Lemma try_upstreams_spec method b order : ∀ s,
  let '(outcome, s') := try_upstreams world method b order s in
  ∃ failed rest, order = failed ++ rest
  ∧ (∀ k i, failed !! k = Some i → should_failover (upstream world (log s ++ relay_events method b (take k failed)) i method b) = true)
  ∧ match rest with
    | [] => outcome = OutcomeAllUnreachable ∧ s' = mkRpcState (sticky s) (log s ++ relay_events method b failed)
    | i :: _ =>
        let answer := upstream world (log s ++ relay_events method b failed) i method b in
        should_failover answer = false ∧ outcome = settled answer
        ∧ s' = mkRpcState i (log s ++ relay_events method b (failed ++ [i]))
    end.
Proof.
  induction order as [|i order IH]; intros s; cbn [try_upstreams].
  { exists [], []. split; [done|]. split; [done|]. cbn. rewrite app_nil_r. by destruct s. }
  set (a := upstream world (log s) i method b). set (s1 := record (Relayed i method b) s).
  assert (should_failover a = true → let '(outcome, s') := try_upstreams world method b order s1 in
    ∃ failed rest, i :: order = failed ++ rest
    ∧ (∀ k j, failed !! k = Some j → should_failover (upstream world (log s ++ relay_events method b (take k failed)) j method b) = true)
    ∧ match rest with
      | [] => outcome = OutcomeAllUnreachable ∧ s' = mkRpcState (sticky s) (log s ++ relay_events method b failed)
      | j :: _ =>
          let answer := upstream world (log s ++ relay_events method b failed) j method b in
          should_failover answer = false ∧ outcome = settled answer
          ∧ s' = mkRpcState j (log s ++ relay_events method b (failed ++ [j]))
      end) as Next.
  { intros Fa. specialize (IH s1). destruct (try_upstreams world method b order s1) as [outcome s'].
    destruct IH as (failed & rest & -> & A & B). exists (i :: failed), rest. split; [done|]. unfold s1 in *. cbn [log sticky record] in *.
    split.
    - intros [|k] j L; cbn in L; [injection L as <-; cbn; by rewrite app_nil_r|]. apply A in L. by rewrite <- app_assoc in L.
    - rewrite <- !app_assoc in B. destruct rest; [|by rewrite <- !app_assoc in B]. exact B. }
  assert (should_failover a = false → ∃ failed rest, i :: order = failed ++ rest
    ∧ (∀ k j, failed !! k = Some j → should_failover (upstream world (log s ++ relay_events method b (take k failed)) j method b) = true)
    ∧ match rest with
      | [] => settled a = OutcomeAllUnreachable ∧ mkRpcState i (log s1) = mkRpcState (sticky s) (log s ++ relay_events method b failed)
      | j :: _ =>
          let answer := upstream world (log s ++ relay_events method b failed) j method b in
          should_failover answer = false ∧ settled a = settled answer
          ∧ mkRpcState i (log s1) = mkRpcState j (log s ++ relay_events method b (failed ++ [j]))
      end) as Stop.
  { intros Fa. exists [], (i :: order). split; [done|]. split; [done|]. cbn. rewrite app_nil_r. by split_and!. }
  destruct a eqn:Ea; cbn [should_failover settled] in *; try (by apply Next); try (by apply Stop).
  case_bool_decide; [by apply Next|by apply Stop].
Qed.
(* ===== verification/Proposal.v ===== *)
(** * Proposal parts

    types/src/proposal_part.rs and proposal_parts.rs: the parts a proposal is split
    into and their assembly; malachite-app/src/proposal_parts.rs: splitting a block
    into parts and stream messages, validating the assembled parts, and rebuilding
    the block.

    Signatures, the SSZ codec of the execution payload and Keccak are third-party
    code: the class [ProposalCrypto] names them, [ProposalCryptoLaws] states that
    decoding inverts encoding and that a signature verifies under its key. *)

From S2P Require Import Prelude Validators.

(** Maximum bytes of one data part. *)
Definition CHUNK_SIZE : Z := 128 * 1024.

Class ProposalCrypto := {
  Signature : Type;
  SigningError : Type;
  sign_bytes : bytes → result SigningError Signature;
  verify_signed_bytes : bytes → Signature → Z → result SigningError bool;
  signature_to_bytes : Signature → bytes;
  Payload : Type;
  as_ssz_bytes : Payload → bytes;
  from_ssz_bytes : bytes → option Payload;
  sha3_keccak256 : bytes → bytes;
}.

Class ProposalCryptoLaws `{PC : ProposalCrypto} := {
  own_public_key : Z;
  from_as_ssz : ∀ p, from_ssz_bytes (as_ssz_bytes p) = Some p;
  verify_sign : ∀ b s, sign_bytes b = Ok s → verify_signed_bytes b s own_public_key = Ok true;
}.

Section Types.
Context `{PC : ProposalCrypto}.

Record ProposalInit := mkProposalInit {
  init_height : Z;
  init_round : Round;
  init_pol_round : Round;
  init_proposer : Z;
}.

Inductive ProposalPart :=
| PartInit (init : ProposalInit)
| PartData (data : bytes)
| PartFin (signature : Signature).

Definition as_init (p : ProposalPart) : option ProposalInit :=
  match p with PartInit i => Some i | _ => None end.

Inductive ProposalPartsError := MissingPart (what : string) | DuplicatePart (what : string).

Record ProposalParts := mkProposalParts {
  parts_init : ProposalInit;
  parts_data : list bytes;
  parts_fin : Signature;
}.

(** The loop of [ProposalParts::new]. *)
Fixpoint collect_parts (parts : list ProposalPart) (init : option ProposalInit)
    (fin : option Signature) (data : list bytes)
    : result ProposalPartsError (option ProposalInit * option Signature * list bytes) :=
  match parts with
  | [] => Ok (init, fin, data)
  | PartInit p :: rest =>
      if decide (is_Some init) then Err (DuplicatePart "Init")
      else collect_parts rest (Some p) fin data
  | PartFin p :: rest =>
      if decide (is_Some fin) then Err (DuplicatePart "Fin")
      else collect_parts rest init (Some p) data
  | PartData p :: rest => collect_parts rest init fin (data ++ [p])
  end.

Definition ProposalParts_new (parts : list ProposalPart) : result ProposalPartsError ProposalParts :=
  c ← collect_parts parts None None [];
  let '(init, fin, data) := c in
  init ← ok_or init (MissingPart "Init");
  fin ← ok_or fin (MissingPart "Fin");
  Ok (mkProposalParts init data fin).

Definition parts_height (p : ProposalParts) : Z := init_height (parts_init p).
Definition parts_round (p : ProposalParts) : Round := init_round (parts_init p).
Definition parts_proposer (p : ProposalParts) : Z := init_proposer (parts_init p).
Definition data_size (p : ProposalParts) : Z :=
  foldr (λ d acc, Z.of_nat (length d) + acc) 0 (parts_data p).

(** [hasher.update(..)] appends, [finalize] hashes what was appended. *)
Definition parts_hash (p : ProposalParts) : bytes :=
  let hasher := to_be_bytes 8 (parts_height p) ++ to_be_bytes 8 (round_as_i64 (parts_round p)) in
  sha3_keccak256 (foldl (λ h d, h ++ d) hasher (parts_data p)).

Definition pending_key (p : ProposalParts) : Z * Round * bytes :=
  (parts_height p, parts_round p,
   sha3_keccak256 (parts_hash p ++ to_be_bytes 20 (parts_proposer p)
     ++ to_be_bytes 8 (round_as_i64 (init_pol_round (parts_init p)))
     ++ signature_to_bytes (parts_fin p))).

Inductive Validity := Valid | Invalid.

Record ConsensusBlock := mkConsensusBlock {
  block_height : Z;
  block_round : Round;
  valid_round : Round;
  block_proposer : Z;
  validity : Validity;
  execution_payload : Payload;
  block_signature : option Signature;
}.

(** ** Splitting *)

(** [slice::chunks(n)] *)
Fixpoint chunks_fuel (fuel : nat) (n : nat) (l : bytes) : list bytes :=
  match fuel, l with
  | S fuel, _ :: _ => take n l :: chunks_fuel fuel n (drop n l)
  | _, _ => []
  end.
Definition chunks (n : Z) (l : bytes) : list bytes := chunks_fuel (length l) (Z.to_nat n) l.

Definition make_proposal_parts (block : ConsensusBlock)
    : result SigningError (list ProposalPart * Signature) :=
  let data := as_ssz_bytes (execution_payload block) in
  let init := PartInit (mkProposalInit (block_height block) (block_round block)
                          (valid_round block) (block_proposer block)) in
  let hasher := to_be_bytes 8 (block_height block) ++ to_be_bytes 8 (round_as_i64 (block_round block)) in
  let cs := chunks CHUNK_SIZE data in
  let hasher := foldl (λ h c, h ++ c) hasher cs in
  signature ← match block_signature block with
              | Some signature => Ok signature
              | None => sign_bytes (sha3_keccak256 hasher)
              end;
  Ok (init :: (PartData <$> cs) ++ [PartFin signature], signature).

(** malachite's stream messages *)
Inductive StreamContent := StreamData (p : ProposalPart) | StreamFin.
Record StreamMessage := mkStreamMessage {
  stream_id : bytes;
  sequence : Z;
  content : StreamContent;
}.
Definition as_data (c : StreamContent) : option ProposalPart :=
  match c with StreamData p => Some p | StreamFin => None end.
Definition is_fin (m : StreamMessage) : bool :=
  match content m with StreamFin => true | StreamData _ => false end.

Fixpoint number_parts (id : bytes) (sequence : Z) (parts : list ProposalPart) : list StreamMessage :=
  match parts with
  | [] => [mkStreamMessage id sequence StreamFin]
  | part :: rest => mkStreamMessage id sequence (StreamData part) :: number_parts id (sequence + 1) rest
  end.

Definition prepare_stream (id : bytes) (block : ConsensusBlock)
    : result SigningError (list StreamMessage * Signature) :=
  ps ← make_proposal_parts block;
  let '(parts, signature) := ps in
  Ok (number_parts id 0 parts, signature).

(** ** Validating and rebuilding *)

Definition validate_proposal_parts (parts : ProposalParts) (expected_proposer : Validator) : bool :=
  if decide (address expected_proposer ≠ parts_proposer parts) then false
  else match verify_signed_bytes (parts_hash parts) (parts_fin parts) (public_key expected_proposer) with
       | Ok true => true
       | Ok false | Err _ => false
       end.

Definition resolve_expected_proposer (validator_set : ValidatorSet) (parts : ProposalParts)
    : option Validator :=
  select_proposer validator_set (parts_height parts) (parts_round parts).

Definition assemble_block_from_parts (parts : ProposalParts) : option ConsensusBlock :=
  let block_bytes := foldl (λ bs part, bs ++ part) [] (parts_data parts) in
  payload ← from_ssz_bytes block_bytes;
  Some (mkConsensusBlock (parts_height parts) (parts_round parts) (init_pol_round (parts_init parts))
          (parts_proposer parts) Valid payload (Some (parts_fin parts))).

End Types.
◆ ◆ ◆ ◆ ◆
# [What you should do]
Only the lines from the one containing "else match verify_signed_bytes" through the last line of the material belong in your answer; output them exactly.

# [Solution below]
  else match verify_signed_bytes (parts_hash parts) (parts_fin parts) (public_key expected_proposer) with
       | Ok true => true
       | Ok false | Err _ => false
       end.

Definition resolve_expected_proposer (validator_set : ValidatorSet) (parts : ProposalParts)
    : option Validator :=
  select_proposer validator_set (parts_height parts) (parts_round parts).

Definition assemble_block_from_parts (parts : ProposalParts) : option ConsensusBlock :=
  let block_bytes := foldl (λ bs part, bs ++ part) [] (parts_data parts) in
  payload ← from_ssz_bytes block_bytes;
  Some (mkConsensusBlock (parts_height parts) (parts_round parts) (init_pol_round (parts_init parts))
          (parts_proposer parts) Valid payload (Some (parts_fin parts))).

End Types.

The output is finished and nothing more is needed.